(* ===== verification/NcldProps.v ===== *)
(** * NcldProps: what the blocking calls guarantee

    Stated on every state the threads can reach, in any interleaving: results
    of calls, the count of outstanding I/Os, the lost session; and the ways a
    call can block forever. *)

From S2P Require Import Prelude Dirent Wire Timer Cldc CldcLogic CldcSys CldcWf CldcHear Transport Ncld NcldLogic NcldInv.
#[local] Open Scope Z_scope.

Section props.
Context {XL : XdrLib} {XC : XdrCli} {HL : HmacLib}.

(** Reached from a call of [ncld_sess_open] by any interleaving. *)
Definition nreachable (w : nworld) : Prop :=
  exists e host port event user key w0 l,
    ncld_sess_open e host port event user key = Some (inr w0) /\ nrun l w0 = Some w.

Lemma nreachable_inv w : nreachable w -> ninv w.
Proof. intros (e & host & port & event & user & key & w0 & l & Ho & Hr). eapply ninv_run; [by eapply ninv_open|done]. Qed.

Lemma thread_waits t k w : nw_app w !! t = Some (Waiting k) -> nw_live w = true -> thread_step t w = wait_call t k w.
Proof. intros Ht Hl. unfold thread_step. by rewrite Ht, Hl. Qed.

(** C17.  [ncld_close] waits for exactly the outstanding I/Os: in every reachable
    state [nios] of a handle is the number of threads that wait for an answer
    on it, so a thread in the last loop of [ncld_close] goes on to free the
    handle if there is none, and sleeps if there is one. *)
Theorem close_waits_for_ios w t fh in_sess f :
  nreachable w -> nw_live w = true -> nw_fhs w !! fh = Some f -> nw_app w !! t = Some (Waiting (WNios fh in_sess)) ->
  nf_nios f = waiters fh (nw_app w) /\
  (thread_step t w = Some (set_thread t (Freeing fh in_sess) w) /\
     (forall t' s, nw_app w !! t' = Some s -> io_fh s <> Some fh) \/
   thread_step t w = Some (set_thread t (Asleep (WNios fh in_sess)) w) /\
     exists t' s, nw_app w !! t' = Some s /\ io_fh s = Some fh).
Proof.
  intros Hi%nreachable_inv Hl Hf Ht. pose proof (ao_nios _ (ni_app _ Hi) _ _ Hf) as Hn. split; [done|].
  rewrite (thread_waits _ _ _ Ht Hl). cbn [wait_call]; open_calls. rewrite Hf. cbn.
  destruct (Z.eqb_spec (nf_nios f) 0) as [E|E]; cbn [negb]; [left|right]; (split; [done|]).
  - intros t' s Hs Hio. pose proof (waiters_pos _ _ _ _ Hs Hio). lia.
  - rewrite Hn in E. unfold waiters in E. destruct (map_choose (filter (fun kv => io_fh kv.2 = Some fh) (nw_app w))) as (t' & s & H).
    { intros H. rewrite H in E. done. }
    apply map_lookup_filter_Some in H as [H1 H2]. eauto.
Qed.

(** What a finished wait returns, given the completion code. *)
Definition wait_result (k : nwait) (code : Z) : option nresult :=
  match k with
  | WGenio _ q _ => Some (RInt (genio_result q code))
  | WRead _ rp => Some (if code =? 0 then RPtr rp else RErr (code + 1100))
  | WDel _ => Some (RInt (if code =? 0 then 0 else code + 1100))
  | _ => None
  end.

Definition wait_obj (k : nwait) : option nat :=
  match k with WGenio _ _ p | WRead _ p | WDel p => Some p | _ => None end.

(** A wait for an object that is done. *)
Lemma wait_done t k p w o :
  wait_obj k = Some p -> wants (Waiting k) = Some (obj_kind o) -> nw_objs w !! p = Some o -> obj_done o = true ->
  (forall fh, io_fh (Waiting k) = Some fh -> is_Some (nw_fhs w !! fh)) ->
  exists w' r, wait_call t k w = Some w' /\ wait_result k (obj_errc o) = Some r /\ nw_app w' = <[t := Returned r]> (nw_app w).
Proof.
  intros Hp Hk Ho Hd Hf. destruct k as [|fh|dp|fh rp|fh q ap| |]; try done; injection Hp as ->; cbn [wait_call wait_result]; open_calls.
  - unfold get_delio. rewrite Ho. destruct o as [| |d]; try done. cbn in *. rewrite Hd. cbn. eauto.
  - unfold get_read. rewrite Ho. destruct o as [r| |]; try done. cbn in *. injection Hk as ->. rewrite Hd. cbn.
    destruct (Hf _ eq_refl) as [f Hfh]. unfold with_fh. rewrite Hfh. cbn. destruct (_ =? 0); eauto.
  - unfold get_genio. rewrite Ho. destruct o as [|g|]; try done. cbn in *. injection Hk as ->. rewrite Hd. cbn.
    destruct (Hf _ eq_refl) as [f Hfh]. unfold with_fh. rewrite Hfh. cbn. eauto.
Qed.

(** A wait for an object that is not done. *)
Lemma wait_not_done t k p w o :
  wait_obj k = Some p -> wants (Waiting k) = Some (obj_kind o) -> nw_objs w !! p = Some o -> obj_done o = false ->
  wait_call t k w = Some (set_thread t (Asleep k) w).
Proof.
  intros Hp Hk Ho Hd. destruct k as [|fh|dp|fh rp|fh q ap| |]; try done; injection Hp as ->; cbn [wait_call]; open_calls.
  - unfold get_delio. rewrite Ho. destruct o as [| |d]; try done. cbn in *. by rewrite Hd.
  - unfold get_read. rewrite Ho. destruct o as [r| |]; try done. cbn in *. by rewrite Hd.
  - unfold get_genio. rewrite Ho. destruct o as [|g|]; try done. cbn in *. by rewrite Hd.
Qed.

(** The object a waiting thread looks at. *)
Lemma waiting_obj w t s k :
  ninv w -> nw_app w !! t = Some s -> s = Waiting k \/ s = Asleep k -> is_Some (wait_obj k) ->
  exists p o, wait_obj k = Some p /\ nw_objs w !! p = Some o /\ wants (Waiting k) = Some (obj_kind o) /\ owns s = Some p.
Proof.
  intros Hi Ht Hs [p Hp]. assert (wants s = wants (Waiting k) /\ owns s = wait_obj k /\ is_Some (wants (Waiting k))) as (V1 & V2 & [kd V3]).
  { destruct Hs as [->| ->]; destruct k; try done; split_and!; try done; by eexists. }
  rewrite <- V1 in V3. destruct (ao_wants _ (ni_app _ Hi) _ _ _ Ht V3) as (p' & o & Ho & Hob & Hk).
  exists p, o. rewrite V2 in Ho. assert (p' = p) as -> by congruence. split_and!; try congruence.
Qed.

(** C15.  The result of a blocking call is the answer to that call: in any
    interleaving, nothing has completed with a call's callback when the call is
    about to be issued, and when [ncld_write], [ncld_trylock], [ncld_unlock],
    [ncld_qlock], [ncld_get], [ncld_get_meta] or [ncld_del] returns after
    waiting, the library has run that callback, and the value returned is the
    one of the code it ran with: 0 (or the result) exactly for [CLE_OK]. *)
Theorem result_is_answer w t :
  nreachable w ->
  (forall c p, nw_app w !! t = Some (Issue c p) -> is_Some (wants (Issue c p)) -> untouched (nw_cli w) p) /\
  (forall k w' r, nw_app w !! t = Some (Waiting k) -> is_Some (wait_obj k) ->
     thread_step t w = Some w' -> nw_app w' !! t = Some (Returned r) ->
     exists p m z code, wait_obj k = Some p /\ Complete m z code ∈ c_trace (nw_cli w) /\ ptr_of z = Some p /\
       wait_result k code = Some r).
Proof.
  intros Hi%nreachable_inv. split.
  - intros c p Ht [k Hk]. eapply (ao_fresh _ (ni_app _ Hi) t); [done|done|]. by destruct c.
  - intros k w' r Ht Hk Hs Hr. destruct (waiting_obj w t _ k Hi Ht (or_introl eq_refl) Hk) as (p & o & Hp & Ho & Hw & _).
    unfold thread_step in Hs. rewrite Ht in Hs. destruct (negb (nw_live w)); [done|].
    destruct (obj_done o) eqn:Hd.
    + destruct (lo_done _ _ _ (ni_lib _ Hi) _ _ Ho Hd) as (e & Hin & He). destruct e as [| | |m z code]; try done. destruct He as [Hz ->].
      assert (forall fh, io_fh (Waiting k) = Some fh -> is_Some (nw_fhs w !! fh)) as Hf.
      { intros fh Hfh. destruct k as [| | |fh' rp|fh' q ap| |]; try done; cbn in Hfh, Hw, Hp, Hs; open_calls; cbn in Hs; injection Hfh as ->; injection Hp as ->.
        - unfold get_read in Hs. rewrite Ho in Hs. destruct o as [rd| |]; try done. injection Hw as ->. cbn in Hs, Hd. rewrite Hd in Hs.
          unfold with_fh in Hs. cbn in Hs. destruct (nw_fhs w !! nr_fh rd); [by eexists|done].
        - unfold get_genio in Hs. rewrite Ho in Hs. destruct o as [|g|]; try done. injection Hw as ->. cbn in Hs, Hd. rewrite Hd in Hs.
          unfold with_fh in Hs. cbn in Hs. destruct (nw_fhs w !! gi_fh g); [by eexists|done]. }
      destruct (wait_done t k p w o Hp Hw Ho Hd Hf) as (w1 & r1 & E1 & E2 & E3).
      assert (w1 = w') as -> by congruence. rewrite E3, lookup_insert_eq in Hr. injection Hr as ->.
      exists p, m, z, (obj_errc o). done.
    + rewrite (wait_not_done t k p w o Hp Hw Ho Hd) in Hs. injection Hs as <-. cbn in Hr. by rewrite lookup_insert_eq in Hr.
Qed.

(** A completion ends the wait for its object. *)
Lemma completed_returns l w w1 w3 t s k p q z code o :
  ninv w -> nw_app w1 = nw_app w -> nw_objs w1 = nw_objs w -> nw_fhs w1 = nw_fhs w -> nw_live w3 = true -> eff_rel l w1 w3 ->
  nw_app w !! t = Some s -> s = Waiting k \/ s = Asleep k -> wait_obj k = Some p ->
  Complete q z code ∈ l -> ptr_of z = Some p -> (forall c e, e ∈ l -> completes_obj p c e -> c = code) ->
  nw_objs w !! p = Some o -> obj_done o = false -> (forall fh, io_fh (Waiting k) = Some fh -> is_Some (nw_fhs w !! fh)) ->
  exists w'' r, thread_step t w3 = Some w'' /\ wait_result k code = Some r /\ nw_app w'' !! t = Some (Returned r).
Proof.
  intros Hi Ea Eo Ef Hl R Hs Hsk Hwo Hin Hptr Hcode Ho Hod Hfh.
  destruct (waiting_obj w t s k Hi Hs Hsk ltac:(by eexists)) as (p' & o0 & Hp' & Ho0 & Hw & _). assert (p' = p) as -> by congruence.
  assert (o0 = o) as -> by congruence. pose proof (er_kind _ _ _ R p) as Hkk. rewrite Eo, Ho in Hkk.
  destruct (nw_objs w3 !! p) as [o3|] eqn:Ho3; [|done]. injection Hkk as Hkk.
  pose proof (er_fin _ _ _ R p code _ o3 Hin (conj Hptr eq_refl) Ho3) as Hod3.
  assert (clean w1) as Hcl by (unfold clean; rewrite Eo; apply (lo_clean _ _ _ (ni_lib _ Hi))).
  assert (obj_errc o3 = code) as Herr.
  { destruct (er_done _ _ _ R p o3 Hcl Ho3 Hod3) as [(o1 & H1 & H2 & _)|(e & He & Hce)]; [rewrite Eo in H1; congruence|by eapply Hcode]. }
  assert (nw_app w3 !! t = Some (Waiting k)) as Ht3.
  { rewrite (er_wake _ _ _ R _ _ _ Hin), Ea, lookup_fmap, Hs. cbn. by destruct Hsk as [->| ->]. }
  rewrite <- Hkk in Hw. destruct (wait_done t k p w3 o3 Hwo Hw Ho3 Hod3) as (w4 & r & E4 & Hr & Happ).
  { intros fh Hk. destruct (Hfh _ Hk) as [f Hf]. pose proof (er_fhs _ _ _ R fh) as Hfx. rewrite Ef, Hf in Hfx.
    destruct (nw_fhs w3 !! fh); [by eexists|done]. }
  exists w4, r. rewrite (thread_waits t k w3 Ht3 Hl). rewrite Herr in Hr. split_and!; [done|done|]. by rewrite Happ, lookup_insert_eq.
Qed.

(** ** The lost session *)

(** Handles are not freed while a call on them is under way, and not closed
    before [ncld_open] has returned them. *)
Definition handles_kept (w : nworld) : Prop :=
  (forall p o fh, nw_objs w !! p = Some o -> obj_done o = false -> obj_kind o = KRead fh \/ obj_kind o = KGenio fh ->
     is_Some (nw_fhs w !! fh)) /\
  (forall q cb fh, pending (nw_cli w) q cb -> cb = ncld_open_cb fh \/ cb = ncld_close_cb fh -> is_Some (nw_fhs w !! fh)) /\
  (forall q1 q2 fh, pending (nw_cli w) q1 (ncld_open_cb fh) -> ~ pending (nw_cli w) q2 (ncld_close_cb fh)).

(** The callback that ends a wait; the last loop of [ncld_close] has none. *)
Definition wait_cb (k : nwait) (cb : ncld_cb) : bool :=
  match k, cb with
  | WSess, ncld_new_sess => true
  | WOpen p, ncld_open_cb q | WDel p, ncld_del_cb q | WRead _ p, ncld_read_cb q | WRead _ p, ncld_read_meta_cb q
  | WGenio _ _ p, ncld_genio_cb q | WClose p _, ncld_close_cb q => bool_decide (p = q)
  | _, _ => false
  end.

(** The request of a call that waits so is unanswered. *)
Definition unanswered (w : nworld) (k : nwait) : Prop :=
  exists q m cb, c_msgs (nw_cli w) !! q = Some m /\ m_done m = false /\ m_cb m <> no_cb /\
    co_cb (m_copts m) = Some (copts_of_cb cb) /\ wait_cb k cb = true.

(** What a thread does after a wait that timed out: it returns 1117, the
    application's error for [CLE_TIMEOUT]; [ncld_sess_open] winds up first, to
    return the same, and [ncld_close] goes on to its last loop. *)
Definition timed_out (k : nwait) : tstate :=
  match k with
  | WSess => Ending (Some 1117) EndKill
  | WOpen _ | WRead _ _ => Returned (RErr 1117)
  | WDel _ | WGenio _ _ _ => Returned (RInt 1117)
  | WClose fh in_sess | WNios fh in_sess => Waiting (WNios fh in_sess)
  end.

Lemma run_effs_app l1 l2 w : run_effs (l1 ++ l2) w = run_effs l1 w ≫= run_effs l2.
Proof. revert w. induction l1 as [|e l1 IH]; intros w; cbn; [done|]. destruct (run_eff e w); [apply IH|done]. Qed.

(** Failed calls leave the session's flag and the pipe alone. *)
Lemma failed_flags l w w' :
  (forall e, e ∈ l -> exists m z code, e = Complete m z code /\ code <> 0) -> run_effs l w = Some w' ->
  nw_is_up w' = nw_is_up w /\ nw_pipe w' = nw_pipe w.
Proof.
  revert w. induction l as [|e l IH]; intros w He; cbn [run_effs]; [by intros [= <-]|].
  destruct (run_eff e w) as [w1|] eqn:E; [|done]. cbn. intros H. apply IH in H as [-> ->]; [|intros e' H'; apply He; by right].
  destruct (He e) as (m & z & code & -> & Hc); [by left|]. cbn in E. destruct (cb_of_copts z) as [cb|]; [|done].
  apply Z.eqb_neq in Hc. destruct cb; cbn in E; open_calls; cbn in E; unfold with_fh, with_delio, with_genio, get_genio, fh_broadcast, run_read_cb, get_read, with_read, fh_broadcast in E;
    rewrite ?Hc in E; repeat (case_match; cbn in E; try done); rewrite ?Hc in E; cbn in E; repeat (case_match; cbn in E; try done); by injection E as <-.
Qed.

Lemma drop_trace_elem c l e :
  e ∈ drop_trace c l -> exists p m z, p ∈ l /\ c_msgs c !! p = Some m /\ m_done m = false /\ co_cb (m_copts m) = Some z /\
    e = Complete p z (cle_code CLE_TIMEOUT).
Proof.
  unfold drop_trace. intros (x & Hx & He)%list_elem_of_In%in_concat. apply in_map_iff in Hx as (p & <- & Hp%list_elem_of_In).
  apply list_elem_of_In in He. destruct (c_msgs c !! p) as [m|] eqn:Em; [|by apply elem_of_nil in He].
  destruct (m_done m) eqn:Hd; [by apply elem_of_nil in He|]. unfold seen in He.
  destruct (m_cb m), (co_cb (m_copts m)) as [z|] eqn:Ez; try (by apply elem_of_nil in He);
    apply list_elem_of_singleton in He; exists p, m, z; done.
Qed.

● **Aim of the task**: Which of the lines in the data hold the string "injection"? Report each of them by copying it.

● **Answer space**:
  intros Hp Hk Ho Hd Hf. destruct k as [|fh|dp|fh rp|fh q ap| |]; try done; injection Hp as ->; cbn [wait_call wait_result]; open_calls.
  - unfold get_read. rewrite Ho. destruct o as [r| |]; try done. cbn in *. injection Hk as ->. rewrite Hd. cbn.
  - unfold get_genio. rewrite Ho. destruct o as [|g|]; try done. cbn in *. injection Hk as ->. rewrite Hd. cbn.
  intros Hp Hk Ho Hd. destruct k as [|fh|dp|fh rp|fh q ap| |]; try done; injection Hp as ->; cbn [wait_call]; open_calls.
      { intros fh Hfh. destruct k as [| | |fh' rp|fh' q ap| |]; try done; cbn in Hfh, Hw, Hp, Hs; open_calls; cbn in Hs; injection Hfh as ->; injection Hp as ->.
        - unfold get_read in Hs. rewrite Ho in Hs. destruct o as [rd| |]; try done. injection Hw as ->. cbn in Hs, Hd. rewrite Hd in Hs.
        - unfold get_genio in Hs. rewrite Ho in Hs. destruct o as [|g|]; try done. injection Hw as ->. cbn in Hs, Hd. rewrite Hd in Hs.
      assert (w1 = w') as -> by congruence. rewrite E3, lookup_insert_eq in Hr. injection Hr as ->.
    + rewrite (wait_not_done t k p w o Hp Hw Ho Hd) in Hs. injection Hs as <-. cbn in Hr. by rewrite lookup_insert_eq in Hr.
  destruct (nw_objs w3 !! p) as [o3|] eqn:Ho3; [|done]. injection Hkk as Hkk.
    rewrite ?Hc in E; repeat (case_match; cbn in E; try done); rewrite ?Hc in E; cbn in E; repeat (case_match; cbn in E; try done); by injection E as <-.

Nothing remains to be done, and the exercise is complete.